__Records for this exercise__:
Definition write_int (o : ObObj) : Writing :=
  let v := int_val o in
  let attr := add_attr o in
  if get_int_byte v =? 1 then write (cell_meta TP_INT8 attr) ;;; write (to_bytes 1 v)
  else if get_int_byte v =? 2 then write (cell_meta TP_INT16 attr) ;;; write (to_bytes 2 v)
  else if get_int_byte v =? 4 then write (cell_meta TP_INT32 attr) ;;; write (to_bytes 4 v)
  else write (cell_meta TP_INT64 attr) ;;; write (to_bytes 8 v).

Definition write_ext (o : ObObj) : Writing :=
  let v := int_val o in
  if v =? MIN_OBJECT_VALUE then write (cell_meta TP_EXTEND AR_MIN)
  else if v =? MAX_OBJECT_VALUE then write (cell_meta TP_EXTEND AR_MAX)
  else if v =? OP_DEL_ROW then write (cell_meta TP_EXTEND ES_DEL_ROW)
  else finish OB_ERROR.

(** The switch of [append]: only int, datetime and precise datetime cells record
    that they are increments. *)
Definition write_value (o : ObObj) : Writing :=
  match type_ o with
  | ObNullType => write (cell_meta TP_NULL AR_NORMAL)
  | ObIntType => write_int o
  | ObDecimalType => write (cell_meta TP_DECIMAL AR_NORMAL) ;;; write_decimal o
  | ObFloatType =>
      write (cell_meta TP_FLOAT AR_NORMAL) ;;; write (to_bytes 4 (default (0, false) (get_float o)).1)
  | ObDoubleType =>
      write (cell_meta TP_DOUBLE AR_NORMAL) ;;; write (to_bytes 8 (default (0, false) (get_double o)).1)
  | ObBoolType =>
      write (cell_meta TP_BOOL AR_NORMAL) ;;; write [if default false (get_bool o) then 1 else 0]
  | ObDateTimeType => write (cell_meta TP_TIME (add_attr o)) ;;; write (to_bytes 8 (int_val o))
  | ObPreciseDateTimeType =>
      write (cell_meta TP_PRECISE_TIME (add_attr o)) ;;; write (to_bytes 8 (int_val o))
  | ObVarcharType => write (cell_meta TP_VARCHAR AR_NORMAL) ;;; write_varchar o
  | ObCreateTimeType => write (cell_meta TP_CREATE_TIME AR_NORMAL) ;;; write (to_bytes 8 (int_val o))
  | ObModifyTimeType => write (cell_meta TP_MODIFY_TIME AR_NORMAL) ;;; write (to_bytes 8 (int_val o))
  | ObExtendType => write_ext o
  | ObSeqType => finish OB_NOT_SUPPORTED
  end.

Definition write_column_id (store_type : ObCompactStoreType) (column_id : Z) : Writing :=
  if column_id =? OB_INVALID_ID then
    if bool_decide (store_type = SPARSE) then finish OB_ERR_UNEXPECTED else finish OB_SUCCESS
  else if UINT32_MAX <? column_id then finish OB_SIZE_OVERFLOW
  else write (to_bytes 4 column_id).

Definition append (store_type : ObCompactStoreType) (column_id : Z) (value : ObObj) : Writing :=
  write_value value ;;; write_column_id store_type column_id.

Definition append_dense (store_type : ObCompactStoreType) (value : ObObj) : Writing :=
  append store_type OB_INVALID_ID value.

Definition append_escape (escape : Z) : Writing :=
  if (escape <? 0) || (0x7 <? escape) then finish OB_INVALID_ARGUMENT
  else write (cell_meta TP_ESCAPE (Z.land escape 0x7)).

Definition row_delete : Writing := append_escape ES_DEL_ROW.
Definition row_nop : Writing := append_escape ES_NOP_ROW.
Definition row_not_exist : Writing := append_escape ES_NOT_EXIST_ROW.
Definition row_finish : Writing := append_escape ES_END_ROW.
Definition rowkey_finish : Writing := append_escape ES_END_ROW.

Fixpoint append_objs (store_type : ObCompactStoreType) (objs : list ObObj) : Writing :=
  match objs with
  | [] => finish OB_SUCCESS
  | o :: objs' => append_dense store_type o ;;; append_objs store_type objs'
  end.

Definition append_rowkey (store_type : ObCompactStoreType) (rowkey : list ObObj) : Writing :=
  append_objs store_type rowkey ;;; rowkey_finish.

(** One cell of a row value; the sparse and the dense store types write nothing. *)
Definition append_rowvalue_cell (store_type : ObCompactStoreType) (column_id : Z) (o : ObObj) : Writing :=
  match store_type with
  | DENSE_SPARSE => append store_type column_id o
  | DENSE_DENSE => append_dense store_type o
  | _ => finish OB_SUCCESS
  end.

Fixpoint append_rowvalue_loop (k : nat) (store_type : ObCompactStoreType) (row : ObRow) (i : Z) : Writing :=
  match k with
  | O => finish OB_SUCCESS
  | S k' =>
      match raw_get_cell_ids row i with
      | (_, Some (o, (_, column_id))) =>
          append_rowvalue_cell store_type column_id o ;;; append_rowvalue_loop k' store_type row (i + 1)
      | (ret, None) => finish ret
      end
  end.

Definition append_rowvalue (store_type : ObCompactStoreType) (row : ObRow) : Writing :=
  append_rowvalue_loop (Z.to_nat (row_column_num row)) store_type row 0 ;;;
  (if row_column_num row =? 0 then finish OB_SUCCESS else row_finish).

Definition append_rowkey_row (store_type : ObCompactStoreType) (rowkey : list ObObj) (row : ObRow) : Writing :=
  append_rowkey store_type rowkey ;;; append_rowvalue store_type row.

Definition OB_MAX_ROWKEY_COLUMN_NUMBER : Z := 16.

Fixpoint append_row_values (k : nat) (store_type : ObCompactStoreType) (row : ObRow) (d : ObRowDesc) (i : Z)
    : Writing :=
  match k with
  | O => finish OB_SUCCESS
  | S k' =>
      append_rowvalue_cell store_type (column_id_ (cell_desc d i)) (raw_cell row i) ;;;
      append_row_values k' store_type row d (i + 1)
  end.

__How to complete this task__:
In the material above, find the line with "(** One cell"; then copy it and every line after it, exactly, through the end.

__Task output__:
(** One cell of a row value; the sparse and the dense store types write nothing. *)
Definition append_rowvalue_cell (store_type : ObCompactStoreType) (column_id : Z) (o : ObObj) : Writing :=
  match store_type with
  | DENSE_SPARSE => append store_type column_id o
  | DENSE_DENSE => append_dense store_type o
  | _ => finish OB_SUCCESS
  end.

Fixpoint append_rowvalue_loop (k : nat) (store_type : ObCompactStoreType) (row : ObRow) (i : Z) : Writing :=
  match k with
  | O => finish OB_SUCCESS
  | S k' =>
      match raw_get_cell_ids row i with
      | (_, Some (o, (_, column_id))) =>
          append_rowvalue_cell store_type column_id o ;;; append_rowvalue_loop k' store_type row (i + 1)
      | (ret, None) => finish ret
      end
  end.

Definition append_rowvalue (store_type : ObCompactStoreType) (row : ObRow) : Writing :=
  append_rowvalue_loop (Z.to_nat (row_column_num row)) store_type row 0 ;;;
  (if row_column_num row =? 0 then finish OB_SUCCESS else row_finish).

Definition append_rowkey_row (store_type : ObCompactStoreType) (rowkey : list ObObj) (row : ObRow) : Writing :=
  append_rowkey store_type rowkey ;;; append_rowvalue store_type row.

Definition OB_MAX_ROWKEY_COLUMN_NUMBER : Z := 16.

Fixpoint append_row_values (k : nat) (store_type : ObCompactStoreType) (row : ObRow) (d : ObRowDesc) (i : Z)
    : Writing :=
  match k with
  | O => finish OB_SUCCESS
  | S k' =>
      append_rowvalue_cell store_type (column_id_ (cell_desc d i)) (raw_cell row i) ;;;
      append_row_values k' store_type row d (i + 1)
  end.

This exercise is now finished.